Nalini Resort ($$$): Enjoy sleeping in the plush four-post beds and dining directly on the beach. This resort has an outdoor pool and great snorkeling just a few hundred meters away.
How to get to and around Amed
Amed is three hours north from Bali’s international airport, best accessible by car. Some dive courses include transportation to Amed in their prices, so check if this is the case when you book.
Once you’re in Amed, you can rent a motorbike for 50,000 IDR per day. You can walk through the majority of the town within fifteen minutes. Beware of massive puddles on the main roads and side roads during wet season.
Where to eat in Amed
Fusion: This freediving school has surprisingly great and cheap curries and chilled coconut water. Chat about all things underwater with freediving students as you eat your meal.
The Cup Coffee Shop: Care to have a coffee with a view? The Cup Coffee Shop offers rooftop meals and friendly service. Order one of their fresh curries for lunch and a waffle for breakfast. Fast wifi and plenty of outlets.
Warung Enak: Craving a slice of pizza? Try Warung Enak, an Italian-style warung on Amed’s main road. They serve pasta, salads, pizza, and fresh juice.
Warung Osin: Don’t let looks deceive you — this warung serves delicious and fresh Indonesian fare in large portions. Stick to the classics of nasi campur or mie goreng, it’s what they do best.
Bukit Segara: Bukit Segara is an Indonesian-European restaurant with personal, friendly service that often refers to you by name. The restaurant is slightly secluded from the main road — making it a great place for couples or groups.
Other adventurous things to do in Amed
Get a massage at Aura Spa at Kelapa Cottage, a luxurious retreat off the main road with a pool and peaceful massage rooms. Be sure to ask for their loyalty card — you’re going to use it.
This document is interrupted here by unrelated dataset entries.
(** X19.  With the groups that [_build_groups] reports, the coordination
    score of a narrative that one of them lists, among more than one
    author, counts as coordinated authors the sizes of the groups that
    list the narrative - no author is in two of them - and weighs their
    scores by their sizes: it is min(n / total_authors * 0.6 + (sum of
    score * size) / n * 0.4, 1) rounded to 4 decimals. *)
Theorem coordination_score_of_built_groups (self : CoordinationDetector)
    (pairs : list CoordinatedPair) (groups : list CoordinatedGroup)
    (nid : string) (total_authors : Z) :
  _build_groups self pairs = Some groups ->
  (1 < total_authors)%Z ->
  let relevant_groups := filter (fun g => nid ∈ narrative_ids g) groups in
  relevant_groups <> [] ->
  let n := inject_Z (listed_authors relevant_groups) in
  0 < n
  /\ rounded4 (Qmin (n / inject_Z total_authors * 0.6
                     + py_sum (map group_weight relevant_groups) / n * 0.4) 1)
              (calculate_coordination_score nid groups total_authors).
Proof.
  intros Hbuild Htotal relevant_groups Hsome n.
  pose proof (build_groups_disjoint self pairs groups Hbuild) as Hdisj.
  apply (filter_groups_NoDup (fun g => nid ∈ narrative_ids g)) in Hdisj.
  fold relevant_groups in Hdisj.
  destruct (groups_of_found_components self pairs)
    as (found & groups' & Hfound & Hbuild' & _ & Hgroups).
  rewrite Hbuild in Hbuild'. injection Hbuild' as <-.
  destruct (found_components_spec pairs found Hfound) as [Hcomp _].
  assert (Forall (fun g => group_size g = Z.of_nat (length (author_ids g))
                           /\ author_ids g <> []) relevant_groups) as Hsizes.
  { apply Forall_forall. intros g [_ Hg]%list_elem_of_filter.
    destruct (Hgroups g Hg) as (Hin & _ & Hsize). split; [done|].
    by destruct (Hcomp _ Hin) as (Hne & _). }
  assert (listed_authors relevant_groups
          = Z.of_nat (size (list_to_set (concat (map author_ids relevant_groups))
                            : gset string))) as Hlisted.
  { rewrite size_list_to_set by done. apply listed_authors_length.
    eapply Forall_impl; [exact Hsizes|]. by intros g [? _]. }
  assert (0 < size (list_to_set (concat (map author_ids relevant_groups)) : gset string))%nat
    as Hpos.
  { rewrite size_list_to_set by done.
    destruct relevant_groups as [|g rest]; [done|].
    apply Forall_cons in Hsizes as [[_ Hne] _]. simpl. rewrite length_app.
    destruct (author_ids g); [done|simpl; lia]. }
  subst n. rewrite Hlisted. split; [by apply inject_nat_pos|].
  unfold calculate_coordination_score.
  destruct (Z.leb_spec total_authors 1) as [?|_]; [lia|].
  fold relevant_groups. clearbody relevant_groups. clear Hlisted Hsizes Hdisj.
  destruct relevant_groups as [|g rest]; [done|].
  rewrite coordination_loop, (left_id_L ∅ (∪)).
  destruct (Nat.eqb_spec (size (list_to_set (concat (map author_ids (g :: rest)))
                                : gset string)) 0) as [Hz|_]; [lia|].
  apply round4_rounded4.
Qed.

Lemma coordination_score_of_built_groups_witness :
  exists groups,
    _build_groups default_detector chain_and_couple = Some groups
    /\ rounded4 (Qmin (inject_Z 3 / inject_Z 5 * 0.6
                       + py_sum (map group_weight groups) / inject_Z 3 * 0.4) 1)
                (calculate_coordination_score "n1" groups 5).
Proof.
  eexists. split; [vm_compute; reflexivity|].
  refine (proj2 (coordination_score_of_built_groups default_detector chain_and_couple
                   _ "n1" 5 _ _ _)).
  - vm_compute. reflexivity.
  - reflexivity.
  - rewrite filter_cons_True by (vm_compute; left). discriminate.
Defined.

(** ** The narratives of a group *)

(** X20.  The [narrative_ids] of a group that [_build_groups] reports
    hold no narrative twice, and each of them is the non-empty narrative
    of a pair whose two authors are in the group. *)
Theorem group_narratives_of_its_pairs (self : CoordinationDetector)
    (pairs : list CoordinatedPair) (groups : list CoordinatedGroup) :
  _build_groups self pairs = Some groups ->
  forall g, g ∈ groups ->
    NoDup (narrative_ids g)
    /\ forall nid, nid ∈ narrative_ids g ->
         nid <> "" /\ nid ∈ narratives_of_component pairs (author_ids g).
Proof.
  intros Hbuild g Hg.
  destruct (build_groups_found self pairs) as (found & groups' & _ & Hbuild' & _ & Hmade).
  rewrite Hbuild in Hbuild'. injection Hbuild' as <-.
  rewrite Forall_forall in Hmade. destruct (Hmade g Hg) as (n & c & ->).
  rewrite make_group_narrative_ids, make_group_author_ids.
  split; [apply NoDup_elements|].
  intros nid Hnid. apply elem_of_elements in Hnid. revert nid Hnid.
  apply (score_loop_narratives _ _ c); [|done|by intros nid ?%elem_of_empty].
  intros a1 a2 p nid Ha1 Ha2 Hk Hnid Htruthy. split.
  { intros ->. done. }
  unfold adjacency in Hk. apply adjacency_scores_entry in Hk as [Hk|[Hp Hkey]].
  { cbn [snd] in Hk. by rewrite lookup_empty in Hk. }
  unfold narratives_of_component. apply elem_of_list_to_set, list_elem_of_omap.
  exists p. split; [|done]. apply list_elem_of_filter. split; [|done].
  apply sorted_key_inv in Hkey as [[-> ->]|[-> ->]]; done.
Qed.

Lemma group_narratives_of_its_pairs_witness :
  exists g, _build_groups default_detector chain_and_couple = Some [g]
            /\ NoDup (narrative_ids g).
Proof.
  eexists. split; [vm_compute; reflexivity|].
  eapply (group_narratives_of_its_pairs default_detector chain_and_couple).
  - vm_compute. reflexivity.
  - left.
Defined.
(* ===================================================================== *)
(** ** The iteration protocol                                            *)
(* ===================================================================== *)

(** An iterator object that a [for ... of] loop holds. Array iterators and
    generator objects that the loop itself created are private to the loop
    and carried by value; [IGen g] is a generator object that exists in
    the store and may be shared.

    The generator of [defaultIfEmpty] is suspended at one of three
    places: before its first statement ([IDieStart]), at [yield i]
    ([IDieYield], with the iterator of the enclosing loop and the current
    [flag]), or at [yield value] ([IDieTail]). *)
Inductive Iter : Type :=
| IArray (xs : list Value) (idx : nat)
| IGen (g : nat)
| IBody (rest : list Value)
| IDieStart (iterable value : Value)
| IDieYield (inner : Iter) (flag : bool) (value : Value)
| IDieTail
| IDone.

(** Calling a generator function: a fresh generator object, suspended at
    the start of the body. *)
Definition start_generator (b : GenBody) : Iter :=
  match b with
  | BYields xs => IBody xs
  | BDefaultIfEmpty iterable value => IDieStart iterable value
  end.

(** The characters of a string, as the string iterator produces them. *)
Fixpoint chars (s : string) : list Value :=
  match s with
  | EmptyString => []
  | String c s' => VStr (String c EmptyString) :: chars s'
  end.

(** [v[Symbol.iterator]()]: what [for (const i of v)] does first.
    - an array or a string starts a fresh iterator;
    - a generator object returns itself;
    - a generator function is callable as its own [Symbol.iterator] only
      once it has been marked, and then every call runs the body anew;
    - an Iterable delegates to its [it] field:
      [[ITERATOR]() { return this.it[ITERATOR](); }]. *)
Fixpoint get_iterator (fuel : nat) (v : Value) : M Iter := fun σ =>
  match fuel with
  | O => Abort OutOfFuel
  | S fuel' =>
    match v with
    | VArray xs => Ok (IArray xs 0) σ
    | VStr s => Ok (IArray (chars s) 0) σ
    | VGen g =>
        match gens σ !! g with
        | Some _ => Ok (IGen g) σ
        | None => Abort Dangling
        end
    | VGenFn f =>
        match genfns σ !! f with
        | Some c =>
            if self_iter c then Ok (start_generator (body c)) σ
            else Throw (TypeError "object is not iterable") σ
        | None => Abort Dangling
        end
    | VIterable l =>
        match iterables σ !! l with
        | Some it => get_iterator fuel' it σ
        | None => Abort Dangling
        end
    | _ => Throw (TypeError "object is not iterable") σ
    end
  end.
(** C10: the shutdown unlinks and destroys every context of the idle set
    (the handles in its slots are handed back, then the context is
    freed) and leaves the idle set empty; the other contexts are
    untouched and the counter keeps its value, so a release that comes
    afterwards is decided by that old value (a value in range): it pools
    the context when the value is within the bound and destroys it
    otherwise. *)
Theorem destroy_keeps_counter (s : kstate) :
  idle_wf s → counter_in_range s →
  ∃ s' evs, cifsd_crypto_destroy E s = Some (s', evs)
    ∧ idle s' = []
    ∧ avail s' = avail s
    ∧ (∀ ctx, ctx ∈ idle s → ctxs s' !! ctx = None)
    ∧ (∀ ctx, ctx ∉ idle s → ctxs s' !! ctx = ctxs s !! ctx)
    ∧ ctx_frees evs = idle s
    ∧ length (contexts_at s (idle s)) = length (idle s)
    ∧ evs = concat (zip_with (handed_back E) (idle s) (contexts_at s (idle s)))
    ∧ shash_frees evs
      = flat_map (λ cx, map shash_tfm (shash_handles E cx)) (contexts_at s (idle s))
    ∧ kfrees evs
      = flat_map (λ cx, map shash_addr (shash_handles E cx)) (contexts_at s (idle s))
    ∧ aead_frees evs = flat_map (aead_handles E) (contexts_at s (idle s))
    ∧ ∀ ctx, ctx ≠ NULL →
        cifsd_release_crypto_ctx E ncpus s' (RelEntry ctx)
        = if avail s <=? ncpus
          then Next (set_idle [ctx] s', RelWake, [])
          else Next (set_avail (avail s - 1) s', RelFree ctx, []).
Proof.
  intros [Hnd Hlive] _. unfold cifsd_crypto_destroy.
  destruct (destroy_loop_spec (idle s) s Hnd Hlive)
    as (s' & evs & Hloop & Hav & Hidle & Hdead & Hkeep & Hev).
  destruct (destroy_loop_frees (idle s) s s' evs Hnd Hloop) as (H1 & H2 & H3).
  assert (Hidle' : idle s' = []) by (rewrite Hidle; destruct (idle s); reflexivity).
  assert (Hlen : length (contexts_at s (idle s)) = length (idle s)).
  { clear - Hlive. unfold contexts_at. induction (idle s) as [| c l IH]; [reflexivity |].
    cbn. destruct (Hlive c) as [cx ->]; [left |]. cbn in *.
    rewrite IH; [reflexivity |]. intros x Hx. apply Hlive. right. exact Hx. }
  pose proof (destroy_loop_trace (idle s) s s' evs Hnd Hloop) as Ht.
  exists s', evs. repeat split; try assumption.
  intros ctx Hnn. unfold cifsd_release_crypto_ctx.
  assert (Hz : (ctx =? NULL) = false) by (apply Z.eqb_neq; exact Hnn).
  rewrite Hz, Hav, Hidle'. reflexivity.
Qed.
(** * Asteroids game (stephen_game.c): shallow embedding and verified properties

    The game is a set of callbacks run to completion by a cooperative
    scheduler.  Every callback is embedded as a function on an explicit
    [state] record holding the C globals ([game], [asteroids], [shots],
    [gRechargingWeapon], [asteroidSpawnProbability]) together with the
    observable effects on the collaborators the file calls into: the task
    list of the scheduler, the registration of the input receiver and the
    trace of terminal/host calls. *)

From Stdlib Require Import ZArith List Bool String Ascii Lia.
Import ListNotations.
Local Open Scope Z_scope.

(** ** Constants ([#define]s of stephen_game.c) *)

Definition MAP_WIDTH : Z := 60.
Definition MAP_HEIGHT : Z := 18.
(** [MAX_COLUMNS] is the unparenthesised text [MAP_WIDTH-2]; both of its
    uses (an array subscript and a call argument) read it as one expression. *)
Definition MAX_COLUMNS : Z := MAP_WIDTH - 2.
Definition FIRE_SPEED : Z := 100.
Definition RECHARGE_RATE : Z := 750.
Definition MAX_SHOTS : Z := 5.
Definition STARTING_DIFFICULTY : Z := 24.

(** ** Machine integers *)

(** [uint8_t]: values are kept reduced modulo 256. *)
Definition u8 (z : Z) : Z := z mod 256.

(** [int] on the MSP430 target named in the file header is 16 bits wide,
    two's complement. *)
Definition INT_MAX : Z := 32767.
Definition int16 (z : Z) : Z := (z + 32768) mod 65536 - 32768.

(** ** Data *)

(** [struct stephen_game_t] *)
Record stephen_game_t := mk_game {
  game_x : Z;            (* uint8_t x *)
  game_y : Z;            (* uint8_t y *)
  game_c : ascii;        (* char c *)
  game_health : Z;       (* uint8_t health *)
  game_shotCooldown : Z; (* uint8_t shotCooldown *)
  game_score : Z;        (* int score *)
  game_shotsFired : Z;   (* int shotsFired *)
  game_id : Z            (* uint8_t id *)
}.
(** C10, amended: the copy of an item's data is its JSON round trip, and
    the output data is that round trip with the token assigned under the
    field name; the assignment stores the token, except under the name
    [__proto__], where it stores it only over an own property of that
    name.  For a JSON-representable object the output is thus the input
    data with the token assigned.  The round trip equals the data exactly
    when the data is JSON-representable, so for data with no property
    under the field name the output is the input plus the token only
    then.  Data whose serialisation raises makes the item take the error
    path. *)
Theorem deep_copy_is_json_round_trip {W} (this : IExecuteFunctions W)
    (tok : value) (it : item) (i : nat) (s : state W) :
  let f := param_accessTokenFieldName this in
  (∀ e, JSON_stringify (st_heap s) (json it) = Throw e →
     buildItem this tok it i s = (Throw e, s) ∧
     ∀ rest acc,
       enrichItems this tok i (it :: rest) acc s
       = (let* acc' := itemFailed this acc i e in
          enrichItems this tok (S i) rest acc') s) ∧
  (∀ ps, is_prim tok = true → reads (st_heap s) (json it) (TObj ps) →
     JSON_stringify (st_heap s) (json it) = jsonify (TObj ps) ∧
     (json_ok (TObj ps) = true →
      ∃ new s', buildItem this tok it i s = (Ok new, s') ∧
        reads (st_heap s') (json new) (TObj (store_prop f (prim_tree tok) ps))) ∧
     (∀ j, jsonify (TObj ps) = Ok (Some j) →
        (json_tree j = TObj ps ↔ json_ok (TObj ps) = true) ∧
        ∃ new s', buildItem this tok it i s = (Ok new, s') ∧
          reads (st_heap s') (json new) (with_token f tok (json_tree j)) ∧
          (lookup_prop f ps = None →
           reads (st_heap s') (json new) (TObj (set_prop f (prim_tree tok) ps)) →
           json_ok (TObj ps) = true))).
Proof.
  intros f. split.
  - intros e He. pose proof (buildItem_throw this tok it i s e He) as Hb.
    split; [done|]. intros rest acc. rewrite enrichItems_cons, Hb. unfold bind.
    by destruct (itemFailed this acc i e s) as [[acc'|e'] s2].
  - intros ps Hprim Hr. split_and!.
    + by apply JSON_stringify_reads.
    + intros Hok. pose proof (buildItem_reads this tok it i s ps Hprim Hr) as Hb.
      destruct (json_ok_roundtrip _ Hok) as (j & Hj & Hjt). rewrite Hj in Hb.
      destruct Hb as (new & s' & Hb & _ & _ & Hfr). rewrite Hjt in Hfr.
      exists new, s'. split; [done|]. by apply fresh_reads_reads in Hfr.
    + intros j Hj. split.
      { split; [by apply roundtrip_json_ok|]. intros Hok.
        destruct (json_ok_roundtrip _ Hok) as (j' & Hj' & Hjt). congruence. }
      pose proof (buildItem_reads this tok it i s ps Hprim Hr) as Hb.
      rewrite Hj in Hb. destruct Hb as (new & s' & Hb & _ & _ & Hfr).
      exists new, s'. split; [done|]. apply fresh_reads_reads in Hfr.
      split; [done|]. intros Hnone Hout.
      pose proof (reads_det _ _ _ _ Hfr Hout) as Heq.
      apply (roundtrip_json_ok _ j Hj).
      destruct (jsonify_object_tree _ _ Hj) as [ms ->].
      cbn [json_tree with_token] in Heq |- *.
      injection Heq as Heq. f_equal.
      apply lookup_prop_None in Hnone.
      assert (f ∉ map fst (members_tree json_tree ms [])) as Hnot.
      { intros [Hin|Hin]%members_tree_keys; [by apply elem_of_nil in Hin|].
        apply Hnone. simpl in Hj. destruct (ser_props jsonify ps) as [ms'|] eqn:E; [|done].
        injection Hj as ->. by eapply ser_props_keys. }
      rewrite (set_prop_keys_notin f _ ps) in Heq by done.
      unfold store_prop in Heq. revert Heq.
      destruct (inherited_setter _ (members_tree json_tree ms [])); intros Heq.
      * exfalso. apply Hnot. rewrite Heq, map_app, elem_of_app. right. by left.
      * rewrite set_prop_keys_notin in Heq by done.
        by apply app_inj_tail in Heq as [-> _].
Qed.
(** * The product listing page of [src/app/page.tsx]

    A shallow embedding of the server component [Home] and of its helper
    [getProducts]:

    - strings and numbers as the page uses them (string comparison, the
      string conversion of numbers, [toFixed]);
    - the pure reading of the two derivations, [categories] and [schema],
      and of the dynamic parts of the markup;
    - the catalogue fetch as a computation over the outside world
      (upstream server, data cache, network log) that may throw;
    - the same derivations as programs over a store of mutable arrays, to
      settle what they mutate. *)

From Stdlib Require Import ZArith QArith Qround Qabs Lqa Ascii DecimalString DecimalZ.
From stdpp Require Import base tactics option list sorting strings gmap.

Local Open Scope Z_scope.

(** ** Strings *)

(** A JavaScript string is a sequence of code units; [string] is used for
    it, a character standing for one code unit and [code] for its value. *)
Definition code (c : ascii) : N := N_of_ascii c.

(** The comparison [px < py] of two strings: a proper prefix is smaller,
    otherwise the first position where the strings differ decides, by the
    value of the code unit. *)
Fixpoint IsLessThan (px py : string) : bool :=
  match px, py with
  | _, EmptyString => false
  | EmptyString, String _ _ => true
  | String m px', String n py' =>
      if (code m <? code n)%N then true
      else if (code n <? code m)%N then false
      else IsLessThan px' py'
  end.

(** The comparator [Array.prototype.sort] uses when it is given none. Its
    arguments are strings here, so no conversion takes place. *)
Definition SortCompare (x y : string) : Z :=
  if IsLessThan x y then -1
  else if IsLessThan y x then 1
  else 0.

(** [x] may stand before [y] in a sorted array. *)
Definition sorts_before (x y : string) : Prop := SortCompare x y <= 0.

#[global] Instance sorts_before_dec : RelDecision sorts_before.
Proof. intros x y. unfold sorts_before. apply Z_le_dec. Defined.

(** [x] stands strictly before [y]. *)
Definition strictly_before (x y : string) : Prop := IsLessThan x y = true.

(** [Array.prototype.sort()] on an array of strings. The standard leaves
    the algorithm open and fixes the result: a permutation of the array in
    the order of the comparator. [Array_sort_unique] below shows that for
    strings this determines the result, so that any algorithm serves as the
    model; a merge sort is used. *)
Definition Array_sort (a : list string) : list string :=
  merge_sort sorts_before a.

(** ** Sets of strings *)

(** A [Set] keeps its elements in insertion order. [add] appends a value
    that is not yet present and leaves the set alone otherwise. *)
Definition Set_add (s : list string) (v : string) : list string :=
  if decide (v ∈ s) then s else s ++ [v].

(** [new Set(iterable)]: the values are added one by one, in order. *)
Definition Set_new (iterable : list string) : list string :=
  foldl Set_add [] iterable.

(** [Array.from(set)]: the elements in insertion order. *)
Definition Array_from (s : list string) : list string := s.

(** ** Numbers *)

(** A number of the page is a double. A number field of a product is given
    here by the value of its numeral in the body, an integer for an id and
    a rational for a price; [JSON.parse] turns the numeral into the nearest
    double, and every operation of the page works on that double. *)

(** The decimal numeral of an integer, with a minus sign for a negative
    one. *)
Definition digits (n : Z) : string := NilZero.string_of_int (Z.to_int n).

(** Reading of a decimal numeral, the inverse of [digits]. *)
Definition parseDecimal (s : string) : option Z :=
  Z.of_int <$> NilZero.int_of_string s.

(** The largest integer [n] such that [n] and [n + 1] are both doubles. *)
Definition MAX_SAFE_INTEGER : Z := 2 ^ 53 - 1.

(** The Number value of an integer: the nearest double, the one with the
    even significand when two are equally near. It is an integer again.
    There is none when the integer rounds to [2^1024] or beyond; the
    number is then an infinity. *)
Definition NumberValue (n : Z) : option Z :=
  let a := Z.abs n in
  let shift := Z.max 0 (Z.log2 a + 1 - 53) in
  let q := a / 2 ^ shift in
  let r := a mod 2 ^ shift in
  let q' := if 2 * r <? 2 ^ shift then q
            else if 2 ^ shift <? 2 * r then q + 1
            else if Z.even q then q else q + 1 in
  let x := q' * 2 ^ shift in
  if 2 ^ 1024 <=? x then None else Some (Z.sgn n * x).

(** The integer [y] is read as the double [x]. *)
Definition rounds_to (y x : Z) : bool :=
  match NumberValue y with
  | Some x' => x' =? x
  | None => false
  end.

(** The integer with the fewest significant digits that is read as the
    double [x > 0], the nearest to [x] when there are two: the multiples
    of [10^j] next to [x] are tried from the largest [j] down; for [j = 0]
    it is [x] itself. *)
Fixpoint shortest_from (j : nat) (x : Z) : Z :=
  match j with
  | O => x
  | S j' =>
      let p := 10 ^ Z.of_nat j in
      let lo := x / p * p in
      let hi := lo + p in
      match rounds_to lo x, rounds_to hi x with
      | true, true => if x - lo <=? hi - x then lo else hi
      | true, false => lo
      | false, true => hi
      | false, false => shortest_from j' x
      end
  end.

(** No power of ten above [10 ^ (log2 x / 3 + 1)] is read as [x]. *)
Definition shortest (x : Z) : Z :=
  shortest_from (Z.to_nat (Z.log2 x / 3 + 1)) x.

(** A numeral without its zeros at the end. *)
Fixpoint stripZeros (s : string) : string :=
  match s with
  | EmptyString => EmptyString
  | String c s' =>
      match c, stripZeros s' with
      | "0"%char, EmptyString => EmptyString
      | _, t => String c t
      end
  end.

(** An integer of [n > 21] digits in exponent form: the first digit, a
    point and the other digits up to the last that is not zero, if there
    are any, then [e+] and [n - 1]. *)
Definition exponentForm (y : Z) : string :=
  let d := digits y in
  let e := digits (Z.of_nat (String.length d) - 1) in
  match stripZeros d with
  | EmptyString => "0"
  | String c EmptyString => String c ("e+" +:+ e)
  | String c r => String c ("." +:+ r +:+ "e+" +:+ e)
  end.

(** The string of an integer-valued double [x > 0]. *)
Definition ToString_positive (x : Z) : string :=
  let y := shortest x in
  if y <? 10 ^ 21 then digits y else exponentForm y.

(** The conversion to a string of the number that the integer [n] is read
    as: of an id in a template literal, and of a length or a position. *)
Definition Number_toString (n : Z) : string :=
  match NumberValue n with
  | None => if n <? 0 then "-Infinity" else "Infinity"
  | Some x =>
      if x <? 0 then "-" +:+ ToString_positive (- x)
      else if x =? 0 then "0"
      else ToString_positive x
  end.

Definition zeros (k : nat) : string :=
  String.concat EmptyString (replicate k "0").

(** Quotient, remainder and divisor of [(a / b) / 2^e] in integers. *)
Definition scaled (a b e : Z) : Z * Z * Z :=
  let num := if 0 <=? e then a else a * 2 ^ (- e) in
  let den := if 0 <=? e then b * 2 ^ e else b in
  (num / den, num mod den, den).

(** The Number value of a rational: the nearest double [m * 2^e], with
    [2^52 <= m < 2^53] before rounding or [e = -1074], the one with even
    [m] when two are equally near; none when it rounds to [2^1024] or
    beyond. A negative rational that rounds to zero gives zero: the sign
    of a zero shows in no text of the page. *)
Definition NumberValueQ (x : Q) : option Q :=
  let a := Z.abs (Qnum x) in
  let b := Z.pos (Qden x) in
  if a =? 0 then Some 0%Q
  else
    let e0 := Z.log2 a - Z.log2 b - 53 in
    let e1 := if (scaled a b e0).1.1 <? 2 ^ 53 then e0 else e0 + 1 in
    let e := Z.max e1 (-1074) in
    let '(q, r, den) := scaled a b e in
    let m := if 2 * r <? den then q
             else if den <? 2 * r then q + 1
             else if Z.even q then q else q + 1 in
    let v := (inject_Z (Z.sgn (Qnum x) * m) * 2 ^ e)%Q in
    if Qle_bool (2 ^ 1024) (Qabs v) then None else Some (Qred v).

(** The number of units of [10^-f] that [toFixed] writes. *)
Definition fixedUnits (x : Q) (f : nat) : Z :=
  Qfloor (Qabs x * inject_Z (10 ^ Z.of_nat f) + (1 # 2))%Q.

(** [v.toFixed(f)] for a double [v] below [10^21] in absolute value: the
    integer [n] with [n / 10^f] nearest to [v], the larger one on a tie,
    written with [f] digits after the point. *)
Definition toFixed_digits (v : Q) (f : nat) : string :=
  let s := if Qlt_le_dec v 0 then "-" else EmptyString in
  let m := digits (fixedUnits v f) in
  let m :=
    if decide (f = 0%nat) then m
    else
      let k := String.length m in
      let m := if decide (k ≤ f)%nat then zeros (f + 1 - k) +:+ m else m in
      let k := String.length m in
      String.substring 0 (k - f) m +:+ "." +:+ String.substring (k - f) f m in
  s +:+ m.

(** [x.toFixed(f)] for the number that the rational [x] is read as. From
    [10^21] on the result is that of the conversion to a string; the
    double is an integer then. *)
Definition Number_toFixed (x : Q) (f : nat) : string :=
  match NumberValueQ x with
  | None => if Qle_bool 0 x then "Infinity" else "-Infinity"
  | Some v =>
      if Qle_bool (inject_Z (10 ^ 21)) (Qabs v) then Number_toString (Qfloor v)
      else toFixed_digits v f
  end.

(** ** The data *)

Module Product.
Record t := mk {
  id : Z;
  title : string;
  price : Q;
  description : string;
  category : string;
  image : string
}.
End Product.

Module ListItem.
Record t := mk {
  type : string;
  position : Z;
  url : string;
  name : string
}.
End ListItem.

Module ItemList.
Record t := mk {
  type : string;
  itemListElement : list ListItem.t
}.
End ItemList.

Module CollectionPage.
Record t := mk {
  context : string;
  type : string;
  name : string;
  description : string;
  mainEntity : ItemList.t
}.
End CollectionPage.

(** ** The derivations of [Home] *)

(** [Array.from(new Set(products.map((p) => p.category))).sort()] *)
Definition categories (products : list Product.t) : list string :=
  Array_sort (Array_from (Set_new (Product.category <$> products))).

(** The callback of [products.map] in [schema]. *)
Definition listItem (index : nat) (product : Product.t) : ListItem.t :=
  {| ListItem.type := "ListItem";
     ListItem.position := Z.of_nat index + 1;
     ListItem.url :=
       "https://example.com/products/" +:+ Number_toString (Product.id product);
     ListItem.name := Product.title product |}.

Definition schema (products : list Product.t) : CollectionPage.t :=
  {| CollectionPage.context := "https://schema.org";
     CollectionPage.type := "CollectionPage";
     CollectionPage.name := "Discover Our Products";
     CollectionPage.description :=
       "Browse a curated list of demo products rendered on a server-side Appscrip PLP implementation.";
     CollectionPage.mainEntity :=
       {| ItemList.type := "ItemList";
          ItemList.itemListElement := imap listItem products |} |}.

(** ** The markup *)

(** Of the page, the parts that depend on the products are modelled; the
    rest of the markup is fixed text. *)

Module FilterItem.
Record t := mk {
  key : string;
  value : string;
  label : string
}.
End FilterItem.

Module Card.
Record t := mk {
  key : Z;
  ariaLabel : string;
  imageSrc : string;
  imageAlt : string;
  cardTitle : string;
  cardCategory : string;
  cardPrice : string
}.
End Card.

Module Page.
Record t := mk {
  plpSchema : CollectionPage.t;
  filterList : list FilterItem.t;
  gridSubtitle : string;
  grid : list Card.t
}.
End Page.

(** [categories.map((category) => <li key={category}> ... </li>)] *)
Definition filterList (categories : list string) : list FilterItem.t :=
  (λ category,
     {| FilterItem.key := category;
        FilterItem.value := category;
        FilterItem.label := category |}) <$> categories.

(** The text of [<p className={styles.gridSubtitle}>]. *)
Definition gridSubtitle (products : list Product.t) : string :=
  Number_toString (Z.of_nat (length products)) +:+ " items from Fake Store API".

(** [products.map((product) => <article key={product.id}> ... </article>)] *)
Definition grid (products : list Product.t) : list Card.t :=
  (λ product,
     {| Card.key := Product.id product;
        Card.ariaLabel := Product.title product;
        Card.imageSrc := Product.image product;
        Card.imageAlt := Product.title product +:+ " product image";
        Card.cardTitle := Product.title product;
        Card.cardCategory := Product.category product;
        Card.cardPrice := "$" +:+ Number_toFixed (Product.price product) 2 |})
  <$> products.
Visit Tirta Gangga, a water palace with traditional Balinese buildings and koi ponds. If you’re a freediver, you can even train in the community swimming pools at Tirta Gangga. Most locals stick to the smaller pool, but for just a few dollars more, you can have the long lap pool all to yourself. It’s perfect for working on dynamic breath holds in an exotic atmosphere.
At over 3,000 meters tall, Mount Agung is Bali’s tallest volcano. Start before sunrise and trek to the summit to watch the island light up as day breaks. You need to be in reasonably fit condition to complete this trek.
Go for a kayak tour. If you just can’t get enough of being on the sea, why not join a kayak tour and paddle around Jemeluk Bay or along Amed’s coastline.
You can also venture inland with a sturdy pair of hiking shoes or a bicycle and explore the countryside. You’ll likely discover friendly villages, rice paddies, and fields where Indonesians make salt.
Visit Besakih Temple, one of the most sacred temples in all of Bali. This is a revered temple for practicing Hindus and a wonderful place to get a glimpse at Balinese Hindu culture. The temple can be a bit of a tourist trap with pushy guides and begging children, so it’s best to visit with a Balinese friend or arrange a guide in advance if you can. Dress modestly and do not engage with those trying to charge you for a tour, offerings, or extra fees.
Go on a beach clean-up. Many dive schools organize community cleanups — or bring a bag and create one of your own.
Ever wanted to see the real stairway to heaven? Lempuyang Temple is an ethereal religious site that is less trafficked than many of Bali’s other tourist-heavy temples. Climb to the top of the stairs and look out over the emerald jungle below.
Water temperature, wetsuit recommendation, other essential facts
Water temperature: 24°-28° C (75° – 82.4° F) with potential thermoclines.
Wetsuit: Exposure suit to 5 mm depending on your preference. Check out our scuba diving wetsuit guide.
Typical visibility: Depends on the season, but usually stretches beyond 20 meters.
Safety: Amed is a very safe area with little crime. Theft and haggling occurs at some of the popular nearby tourist sites like Besakih Temple or Tirta Gangga. Road conditions can be rough — especially during wet season.